SAN ANTONIO--(BUSINESS WIRE)--Jun. 26, 2018--
NuStar Energy L.P. (NYSE: NS) (the “Partnership”) announced today that
it has entered into an agreement to sell approximately $590 million of
newly issued Series D Cumulative Convertible Preferred Units
representing limited partner interests in the Partnership (the
“Preferred Units”) in a private placement to investment funds managed or
sub-advised by EIG Management Company, LLC and FS/EIG Advisor, LLC, the
advisor to FS Energy & Power Fund (“EIG”).

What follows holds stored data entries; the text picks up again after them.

(** What a repository contributes, read off the answer to its lookup. *)
Lemma contributed_raised (w : world) (user : string) (r : repo) (e : exn) :
  commit_page w user (repo_name r) = Raised e -> contributed w user r = 0.
Proof.
  intros H. unfold contributed, lookup_commits, perform, bind, try_except.
  rewrite H. reflexivity.
Qed.

Lemma contributed_returned (w : world) (user : string) (r : repo)
  (resp : response) :
  commit_page w user (repo_name r) = Returned resp ->
  contributed w user r =
  let link_header := get (link resp) EmptyString in
  if contains rel_last link_header then
    match re_search link_header with
    | Some group1 =>
        match int group1 with
        | Some pages => pages
        | None => 0
        end
    | None => 0
    end
  else
    match body_items resp with
    | Some n => Z.of_nat n
    | None => 0
    end.
Proof.
  intros H.
  unfold contributed, lookup_commits, count_response, perform, bind,
    try_except, result, ret, raise.
  rewrite H. simpl.
  destruct (contains rel_last (get (link resp) EmptyString)).
  - destruct (re_search (get (link resp) EmptyString)) as [group1|];
      [destruct (int group1)|]; reflexivity.
  - destruct (body_items resp); reflexivity.
Qed.

Lemma commit_lookups_map (user : string) (rs : list repo) :
  commit_lookups (map (fun r => GetCommits user (repo_name r)) rs) =
  map (fun r => GetCommits user (repo_name r)) rs.
Proof.
  unfold commit_lookups. induction rs as [|r rs IH]; simpl; [reflexivity|].
  now rewrite IH.
Qed.

Section WithLibrary.

Variable b64encode : string -> string.

Lemma fetch_avatar_base64_never_raises (w : world) (url : string) :
  fetch_avatar_base64 b64encode w url =
  ([GetAvatar url],
   Returned match avatar w url with
            | Returned image_data => b64encode image_data
            | Raised _ => EmptyString
            end).
Proof.
  unfold fetch_avatar_base64, perform, bind, try_except, ret.
  destruct (avatar w url); reflexivity.
Qed.

(** The run of the aggregation when the four fatal calls answer. *)
Lemma get_user_stats_completes (w : world) (user : string)
  (ud : user_data) (rs : list repo) (p i : search_result) :
  profile w user = Returned ud ->
  listing w user = Returned rs ->
  search_prs w user = Returned p ->
  search_issues w user = Returned i ->
  get_user_stats b64encode w user =
  (fatal_calls user ++ fst (avatar_step b64encode w ud) ++
     map (fun r => GetCommits user (repo_name r))
         (firstn MAX_REPOS_FOR_COMMITS rs),
   Returned
     {| username := user;
        name := (if truthy (get (ud_name ud) EmptyString)
                 then get (ud_name ud) EmptyString else user);
        avatar_base64 := snd (avatar_step b64encode w ud);
        repos := get (ud_public_repos ud) 0;
        followers := get (ud_followers ud) 0;
        following := get (ud_following ud) 0;
        stars := fold_left Z.add
                   (map (fun r => get (stargazers_count r) 0) rs) 0;
        prs := get (total_count p) 0;
        issues := get (total_count i) 0;
        commits :=
          sum_Z (map (contributed w user)
                     (firstn MAX_REPOS_FOR_COMMITS rs)) |}).
Proof.
  intros Hp Hl Hs Hi.
  unfold get_user_stats, fetch_github_data, perform, try_except, avatar_step.
  rewrite Hp, Hl, Hs, Hi. cbn [bind app].
  destruct (truthy (get (ud_avatar_url ud) EmptyString)).
  - rewrite fetch_avatar_base64_never_raises. cbn [bind].
    rewrite for_each_lookups. unfold ret, bind.
    now rewrite app_nil_r.
  - unfold ret at 1. cbn [bind]. rewrite for_each_lookups.
    unfold ret, bind. now rewrite app_nil_r.
Qed.

(** The run of the aggregation when a fatal call fails: the first failure
    is what the run raises, and nothing is called after it. *)
Lemma get_user_stats_aborts (w : world) (user : string) (e : exn) :
  (failed (profile w user) e \/
   succeeded (profile w user) /\
   (failed (listing w user) e \/
    succeeded (listing w user) /\
    (failed (search_prs w user) e \/
     succeeded (search_prs w user) /\ failed (search_issues w user) e))) ->
  result (get_user_stats b64encode w user) = Raised e /\
  incl (trace (get_user_stats b64encode w user)) (fatal_calls user).
Proof.
  unfold failed, succeeded, get_user_stats, fetch_github_data, perform,
    try_except, raise, fatal_calls, result, trace.
  intros [Hp | [[ud Hp] [Hl | [[rs Hl] [Hs | [[p Hs] Hi]]]]]];
    rewrite ?Hp, ?Hl, ?Hs, ?Hi; cbn [bind app fst snd];
    (split; [reflexivity|]);
    intros ev Hin; simpl in Hin |- *; tauto.
Qed.

(** A run that returns had its four fatal calls answered. *)
Lemma get_user_stats_returned (w : world) (user : string) (st : stats) :
  result (get_user_stats b64encode w user) = Returned st ->
  exists ud rs p i,
    profile w user = Returned ud /\ listing w user = Returned rs /\
    search_prs w user = Returned p /\ search_issues w user = Returned i.
Proof.
  intros H.
  destruct (profile w user) as [ud|e] eqn:Hp.
  2:{ destruct (get_user_stats_aborts w user e) as [R _];
        [left; exact Hp | congruence]. }
  destruct (listing w user) as [rs|e] eqn:Hl.
  2:{ destruct (get_user_stats_aborts w user e) as [R _];
        [right; split; [now exists ud | left; exact Hl] | congruence]. }
  destruct (search_prs w user) as [p|e] eqn:Hs.
  2:{ destruct (get_user_stats_aborts w user e) as [R _];
        [ right; split; [now exists ud|]; right; split; [now exists rs|];
          left; exact Hs
        | congruence ]. }
  destruct (search_issues w user) as [i|e] eqn:Hi.
  2:{ destruct (get_user_stats_aborts w user e) as [R _];
        [ right; split; [now exists ud|]; right; split; [now exists rs|];
          right; split; [now exists p | exact Hi]
        | congruence ]. }
  now exists ud, rs, p, i.
Qed.

(** The commit lookups of a completed run. *)
Lemma commit_lookups_are_first_ten_lemma (w : world) (user : string)
  (ud : user_data) (rs : list repo) (p i : search_result) :
  profile w user = Returned ud ->
  listing w user = Returned rs ->
  search_prs w user = Returned p ->
  search_issues w user = Returned i ->
  commit_lookups (trace (get_user_stats b64encode w user)) =
    map (fun r => GetCommits user (repo_name r)) (firstn 10 rs) /\
  exists st, result (get_user_stats b64encode w user) = Returned st.
Proof.
  intros Hp Hl Hs Hi.
  rewrite (get_user_stats_completes w user ud rs p i Hp Hl Hs Hi).
  unfold trace, result. cbn [fst snd]. split; [|eexists; reflexivity].
  unfold commit_lookups. rewrite !filter_app.
  fold (commit_lookups (map (fun r => GetCommits user (repo_name r))
                            (firstn MAX_REPOS_FOR_COMMITS rs))).
  rewrite commit_lookups_map. unfold avatar_step.
  destruct (truthy (get (ud_avatar_url ud) EmptyString)); reflexivity.
Qed.

End WithLibrary.

End AggregatorFacts.

Module AggregatorClaims.

Import Effects Text Aggregator Spec Derived TextFacts AggregatorFacts.
Import Examples.
Local Open Scope list_scope.
Local Open Scope Z_scope.




(** C9: when the header carries [rel="last"] but the pattern finds no page
    number, the repository contributes 0, whatever the body holds. *)
Theorem unnumbered_last_page_contributes_nothing
  (w : world) (user : string) (r : repo) (resp : response) :
  commit_page w user (repo_name r) = Returned resp ->
  contains rel_last (get (link resp) EmptyString) = true ->
  re_search (get (link resp) EmptyString) = None ->
  contributed w user r = 0.
Proof.
  intros Hc Hin Hno.
  rewrite (contributed_returned _ _ _ _ Hc). cbv zeta.
  now rewrite Hin, Hno.
Qed.

Lemma unnumbered_last_page_contributes_nothing_witness :
  body_items (mkResponse (Some link_last_unnumbered) (Some 1%nat)) = Some 1%nat /\
  contributed world_ok "octocat" (repo_named 4) = 0.
Proof.
  split; [reflexivity|].
  apply (unnumbered_last_page_contributes_nothing world_ok "octocat"
           (repo_named 4) (mkResponse (Some link_last_unnumbered) (Some 1%nat)));
    reflexivity.
Defined.

(** C8: when the aggregation reaches the sampling step, the commit lookups
    it attempts are those of the first 10 repositories of the listing, in
    the order of the listing (10 of them for a listing of 25); the star
    counts play no part, and the repositories after the tenth add nothing
    to the commit count. *)
Theorem commit_lookups_are_first_ten
  (b64encode : string -> string) (w : world) (user : string)
  (ud : user_data) (rs : list repo) (p i : search_result) :
  profile w user = Returned ud ->
  listing w user = Returned rs ->
  search_prs w user = Returned p ->
  search_issues w user = Returned i ->
  commit_lookups (trace (get_user_stats b64encode w user)) =
    map (fun r => GetCommits user (repo_name r)) (firstn 10 rs) /\
  (List.length rs = 25%nat ->
   List.length (commit_lookups (trace (get_user_stats b64encode w user))) = 10%nat) /\
  (exists st,
     result (get_user_stats b64encode w user) = Returned st /\
     commits st = sum_Z (map (contributed w user) (firstn 10 rs))).
Proof.
  intros Hp Hl Hs Hi.
  destruct (commit_lookups_are_first_ten_lemma b64encode w user ud rs p i
              Hp Hl Hs Hi) as [E _].
  split; [exact E | split].
  - intros Hlen. rewrite E, length_map, length_firstn, Hlen. reflexivity.
  - rewrite (get_user_stats_completes b64encode w user ud rs p i Hp Hl Hs Hi).
    eexists. split; reflexivity.
Qed.

Lemma commit_lookups_are_first_ten_witness :
  List.length listing_25 = 25%nat /\
  commit_lookups (trace (get_user_stats identity_encoding world_ok "octocat")) =
    map (fun r => GetCommits "octocat" (repo_name r)) (firstn 10 listing_25).
Proof.
  split; [reflexivity|].
  apply (commit_lookups_are_first_ten identity_encoding world_ok "octocat"
           octocat_profile listing_25 (mkSearch (Some 3)) (mkSearch (Some 2)));
    reflexivity.
Defined.

(** C5: with the four fatal calls answered the aggregation returns a
    record whatever the avatar fetch and the commit lookups do: a failed
    avatar fetch leaves the avatar empty, a failed lookup counts for zero
    and the lookups after it are still made.  The first of the profile
    lookup, the repository listing and the two searches that fails ends the
    aggregation: its exception is what the aggregation raises, and the
    calls made are those up to it and no other. *)
Theorem failure_policy
  (b64encode : string -> string) (w : world) (user : string) :
  (forall ud rs p i,
     profile w user = Returned ud ->
     listing w user = Returned rs ->
     search_prs w user = Returned p ->
     search_issues w user = Returned i ->
     exists st,
       result (get_user_stats b64encode w user) = Returned st /\
       (forall e, avatar w (get (ud_avatar_url ud) EmptyString) = Raised e ->
                  avatar_base64 st = EmptyString) /\
       commits st = sum_Z (map (contributed w user) (firstn 10 rs)) /\
       (forall r e, commit_page w user (repo_name r) = Raised e ->
                    contributed w user r = 0) /\
       commit_lookups (trace (get_user_stats b64encode w user)) =
         map (fun r => GetCommits user (repo_name r)) (firstn 10 rs)) /\
  (forall e,
     failed (profile w user) e ->
     result (get_user_stats b64encode w user) = Raised e /\
     trace (get_user_stats b64encode w user) = [GetProfile user]) /\
  (forall e,
     succeeded (profile w user) -> failed (listing w user) e ->
     result (get_user_stats b64encode w user) = Raised e /\
     trace (get_user_stats b64encode w user)
       = [GetProfile user; ListRepos user]) /\
  (forall e,
     succeeded (profile w user) -> succeeded (listing w user) ->
     failed (search_prs w user) e ->
     result (get_user_stats b64encode w user) = Raised e /\
     trace (get_user_stats b64encode w user)
       = [GetProfile user; ListRepos user; SearchPRs user]) /\
  (forall e,
     succeeded (profile w user) -> succeeded (listing w user) ->
     succeeded (search_prs w user) -> failed (search_issues w user) e ->
     result (get_user_stats b64encode w user) = Raised e /\
     trace (get_user_stats b64encode w user)
       = [GetProfile user; ListRepos user; SearchPRs user;
          SearchIssues user]).
Proof.
  split.
  - intros ud rs p i Hp Hl Hs Hi.
    destruct (commit_lookups_are_first_ten_lemma b64encode w user ud rs p i
                Hp Hl Hs Hi) as [Hlook Hres].
    rewrite (get_user_stats_completes b64encode w user ud rs p i Hp Hl Hs Hi)
      in Hres |- *.
    eexists. split; [reflexivity|]. cbn [avatar_base64 commits].
    split; [|split; [|split]].
    + intros e He. unfold avatar_step.
      destruct (truthy (get (ud_avatar_url ud) EmptyString));
        [rewrite He|]; reflexivity.
    + reflexivity.
    + intros r e. apply contributed_raised.
    + rewrite <- (get_user_stats_completes b64encode w user ud rs p i
                    Hp Hl Hs Hi).
      exact Hlook.
  - unfold failed, succeeded, get_user_stats, fetch_github_data, perform,
      try_except, raise, result, trace.
    split; [|split; [|split]].
    + intros e Hp. rewrite Hp. split; reflexivity.
    + intros e [ud Hp] Hl. rewrite Hp, Hl. split; reflexivity.
    + intros e [ud Hp] [rs Hl] Hs. rewrite Hp, Hl, Hs. split; reflexivity.
    + intros e [ud Hp] [rs Hl] [p Hs] Hi. rewrite Hp, Hl, Hs, Hi.
      split; reflexivity.
Qed.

In addition, the Partnership
has entered into an agreement to sell approximately $10 million of
Common Units to William E. Greehey, Chairman of the Board of Directors
(the “Board”) of NuStar GP, LLC, the general partner of the
Partnership’s general partner. Neither the sale of the Common Units nor
the sale of the Preferred Units is conditioned upon the other. The
Partnership expects to use the aggregate net proceeds from the sale of
the Preferred Units and the Common Units for general partnership
purposes, including the repayment of debt and the funding of growth
capital expenditures.
Preferred Unit Offering to EIG
The purchasers will acquire 23,246,650 Preferred Units at a price of
$25.38 per Preferred Unit. At the initial closing, scheduled to occur on
June 29, 2018, the purchasers will purchase $400 million of Preferred
Units. The purchasers have agreed to purchase the balance of the
Preferred Units at a second closing, scheduled to occur on July 13,
2018. Each closing of the sale of the Preferred Units is subject to the
satisfaction of customary closing conditions.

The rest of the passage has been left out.